Not all neurons are equal, so researcher are building a “cheat sheet” to clarify things.
In the largest categorisation of mouse visual neurons to date, researchers from Allen Institute for Brain Science have devised an elegant three-trait system to sort and classify neurons. They found more than expected with 28 specific types, as described in their paper, published in Cell.
Fascinatingly, many of the types were restricted to certain locations in the brain, which means they can be used to identify sick cells and potentially trace where they should be and what they should be doing.
“It’s becoming increasingly clear that in some disorders there’s a deficiency in a very particular type of neuron in a particular part of the brain,” says co-author Gabe Murphy.
“The more we understand the different types of neurons that exist and what makes them unique, the more we can understand what goes wrong if you have vulnerabilities in one or more of those types in disease.”
Much like how each animal looks different, neuron cells look and behave differently. This means they can be categorised into different types based on three unique traits; their shape, their electrical properties, and the genes they use.
Based on these types, the “cheat sheet” can be used to fill in the gaps and identify a neuron when only some properties of the cell are known.
A highlight of this approach is the use of gene profiles. Each time a gene is “switched on” in a cell, the DNA is copied to a transcript. These transcripts – collectively called the transcriptome – make a genetic fruit salad that is beautifully unique to each neuron.

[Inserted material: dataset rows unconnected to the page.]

(* ===== verification/ReapList.v ===== *)
(** * mempool/internal/reaplist and mempool/reserver

    The list of validated transactions waiting to be broadcast, and the
    reservations by which an account sends through one sub-pool at a time. The
    locks are left out: every operation runs under one. *)

From Stdlib Require Import ZArith Lia List String Bool.
From stdpp Require Import base gmap strings list.
From S2P Require Import Prelude GoStrings Sdk AccessList StateDB.
Local Open Scope Z_scope.
Local Open Scope go_scope.

(** ** reaplist.go *)

Record txWithHash := MkTxWithHash { rt_bytes : bytes; rt_hash : string; rt_gas : Z }.

(** A dropped transaction leaves a hole; the index of a reaped one is -1. *)
Record ReapList := MkReapList {
  rl_txs : list (option txWithHash);
  rl_txIndex : gmap string Z;
}.
Definition NewReapList : ReapList := MkReapList [] ∅.

Definition rl_exists (h : string) (r : ReapList) : bool := bool_decide (is_Some (rl_txIndex r !! h)).

Definition rl_push (h : string) (tx : bytes) (gas : Z) (r : ReapList) : ReapList :=
  MkReapList (rl_txs r ++ [Some (MkTxWithHash tx h gas)]) (<[h := Z.of_nat (length (rl_txs r))]> (rl_txIndex r)).

(** [encode] is the encoder of the chain. *)
Definition PushEVMTx (h : string) (encoded : outcome bytes) (gas : Z) : M ReapList unit := fun r =>
  if rl_exists h r then (Ok tt, r) else
  match owrap "encoding evm tx to bytes" encoded with
  | Ok b => (Ok tt, rl_push h b gas r)
  | Err e => (Err e, r)
  | Panic p => (Panic p, r)
  end.
(** [gas] is absent when the transaction has no fee. *)
Definition PushCosmosTx (cosmosHash : bytes -> string) (encoded : outcome bytes) (gas : option Z) : M ReapList unit := fun r =>
  match owrap "encoding cosmos tx to bytes" encoded with
  | Ok b =>
    if rl_exists (cosmosHash b) r then (Ok tt, r) else
    match gas with
    | None => (Err "error getting tx gas: cosmos tx must implement sdk.FeeTx", r)
    | Some g => (Ok tt, rl_push (cosmosHash b) b g r)
    end
  | Err e => (Err e, r)
  | Panic p => (Panic p, r)
  end.

Definition rl_drop (h : string) (r : ReapList) : bool * ReapList :=
  match rl_txIndex r !! h with
  | None => (false, r)
  | Some idx =>
    let index := delete h (rl_txIndex r) in
    if (idx <? 0) || (Z.of_nat (length (rl_txs r)) <=? idx) then (false, MkReapList (rl_txs r) index)
    else (true, MkReapList (<[Z.to_nat idx := None]> (rl_txs r)) index)
  end.
Definition DropCosmosTx (cosmosHash : bytes -> string) (encoded : outcome bytes) (r : ReapList) : ReapList :=
  match encoded with Ok b => (rl_drop (cosmosHash b) r).2 | _ => r end.

Record reap_state := MkReap {
  rs_bytes : Z;
  rs_gas : Z;
  rs_result : list bytes;
  rs_next : nat;
  rs_index : gmap string Z;
}.

Definition exceeds (maxBytes maxGas : Z) (s : reap_state) (tx : txWithHash) : bool :=
  ((0 <? maxBytes) && (maxBytes <? u64 (rs_bytes s + len (rt_bytes tx)))) ||
  ((0 <? maxGas) && (maxGas <? u64 (rs_gas s + rt_gas tx))).

Fixpoint reap_loop (maxBytes maxGas : Z) (idx : nat) (txs : list (option txWithHash)) (s : reap_state) : outcome reap_state :=
  match txs with
  | [] => Ok s
  | None :: txs' => reap_loop maxBytes maxGas (S idx) txs' (MkReap (rs_bytes s) (rs_gas s) (rs_result s) (S idx) (rs_index s))
  | Some tx :: txs' =>
    if exceeds maxBytes maxGas s tx then Ok s else
    if bool_decide (is_Some (rs_index s !! rt_hash tx)) then
      reap_loop maxBytes maxGas (S idx) txs'
        (MkReap (u64 (rs_bytes s + len (rt_bytes tx))) (u64 (rs_gas s + rt_gas tx)) (rs_result s ++ [rt_bytes tx]) (S idx)
           (<[rt_hash tx := -1]> (rs_index s)))
    else Panic "removed a tx that was not in the tx index, this should not happen"
  end.

Fixpoint reindex (i : nat) (txs : list txWithHash) (index : gmap string Z) : outcome (gmap string Z) :=
  match txs with
  | [] => Ok index
  | tx :: txs' =>
    if bool_decide (is_Some (index !! rt_hash tx)) then reindex (S i) txs' (<[rt_hash tx := Z.of_nat i]> index)
    else Panic "tx that was not reaped is not in the tx index, this should not happen"
  end.

Definition Reap (maxBytes maxGas : Z) (r : ReapList) : outcome (list bytes * ReapList) :=
  olet s <- reap_loop maxBytes maxGas 0 (rl_txs r) (MkReap 0 0 [] 0 (rl_txIndex r));
  let txs := if Nat.leb (length (rl_txs r)) (rs_next s) then [] else omap id (drop (rs_next s) (rl_txs r)) in
  olet index <- reindex 0 txs (rs_index s);
  Ok (rs_result s, MkReapList (Some <$> txs) index).

(** ** reserver.go *)

(** A handle with [rh_refs] counts references. The errors are given without the
    address that the source formats into them. *)
Record ReservationHandle := MkHandle { rh_id : Z; rh_refs : option (gmap addr Z) }.

(** The tracker's accounts and the sub-pool of each, beside the handle that is
    used. *)
Abbreviation Reservations := (gmap addr Z).

Definition canHold (t : Reservations) (h : ReservationHandle) (a : addr) : outcome unit :=
  match t !! a with
  | Some owner => oguard (owner =? rh_id h) "address already reserved"
  | None => Ok tt
  end.
Definition canRelease (t : Reservations) (h : ReservationHandle) (a : addr) : outcome unit :=
  match t !! a with
  | None => Err "address not reserved"
  | Some owner => oguard (owner =? rh_id h) "address not owned by sub-pool"
  end.

Fixpoint all_ok {A} (f : A -> outcome unit) (l : list A) : outcome unit :=
  match l with [] => Ok tt | a :: l' => odo f a; all_ok f l' end.

Definition hold_one (s : Reservations * ReservationHandle) (a : addr) : Reservations * ReservationHandle :=
  let (t, h) := s in
  (match t !! a with None => <[a := rh_id h]> t | Some _ => t end,
   MkHandle (rh_id h) (option_map (fun refs => <[a := default 0 (refs !! a) + 1]> refs) (rh_refs h))).
Definition release_one (s : Reservations * ReservationHandle) (a : addr) : Reservations * ReservationHandle :=
  let (t, h) := s in
  match rh_refs h with
  | None => (delete a t, h)
  | Some refs =>
    if default 0 (refs !! a) <=? 1
    then (delete a t, MkHandle (rh_id h) (Some (delete a refs)))
    else (t, MkHandle (rh_id h) (Some (<[a := default 0 (refs !! a) - 1]> refs)))
  end.

Definition Hold (addrs : list addr) : M (Reservations * ReservationHandle) unit := fun s =>
  match all_ok (canHold s.1 s.2) addrs with
  | Ok _ => (Ok tt, foldl hold_one s addrs)
  | e => (e, s)
  end.
Definition Release (addrs : list addr) : M (Reservations * ReservationHandle) unit := fun s =>
  match all_ok (canRelease s.1 s.2) addrs with
  | Ok _ => (Ok tt, foldl release_one s addrs)
  | e => (e, s)
  end.
Definition Reserver_Has (t : Reservations) (h : ReservationHandle) (a : addr) : bool :=
  match t !! a with Some id => negb (id =? rh_id h) | None => false end.

(** ** txpool/legacypool/noncer.go *)

Section noncer.
Context (GetNonce : addr -> Z).

Definition nc_load (a : addr) (n : gmap addr Z) : gmap addr Z :=
  match n !! a with
  | Some _ => n
  | None => if GetNonce a =? 0 then n else <[a := GetNonce a]> n
  end.
Definition nc_get (a : addr) (n : gmap addr Z) : Z * gmap addr Z :=
  let n' := nc_load a n in (default 0 (n' !! a), n').
Definition nc_set (a : addr) (nonce : Z) (n : gmap addr Z) : gmap addr Z := <[a := nonce]> n.
Definition nc_setIfLower (a : addr) (nonce : Z) (n : gmap addr Z) : gmap addr Z :=
  let n' := nc_load a n in
  if default 0 (n' !! a) <=? nonce then n' else <[a := nonce]> n'.
End noncer.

As a result, when a problem in the brain arises, each individual cell can be compared back to the cheat sheet to see what is missing from the genetic fruit salad.
“With this approach, we’re now learning something new about the brain by adding transcriptomics to the method of studying neuron morphology that’s been around for more than 100 years,” says researcher Staci Sorensen.
“Using transcriptomics to label cell types has been revolutionary. When we sort cells in this way, we’re able to reveal patterns we hadn’t noticed before.”
They used a technique called Patch-seq to define the transcriptome in 4200 cells. This was then compared to the shape and electrical properties of the neurons, which has not been done before. This revealed a lot more diversity in the cells than they realised when looking at only shape and electrical properties, creating a much more holistic view of brain cells.
Not only this, but finding out the shape of a cell is very time consuming compared to Patch-seq. In fact, they had help constructing cell shapes from a citizen science project in the form of a game. Mozak Brainbuilder is a neuroscience game that encourages players to build models of brain cells, and 500 of these were used in the cheat sheet.
“This study has essentially provided a ‘lookup table’ for other neuroscientists, such that if you have information about only one property of a neuron, you can infer the other properties,” said Edward Callaway of the Salk Institute for Biological Studies, US.
“We need this kind of linking study to figure out what are the true cell types of the brain so we can begin to characterize them. This dataset enables that linking, and it will no doubt prove a great resource for future discovery.”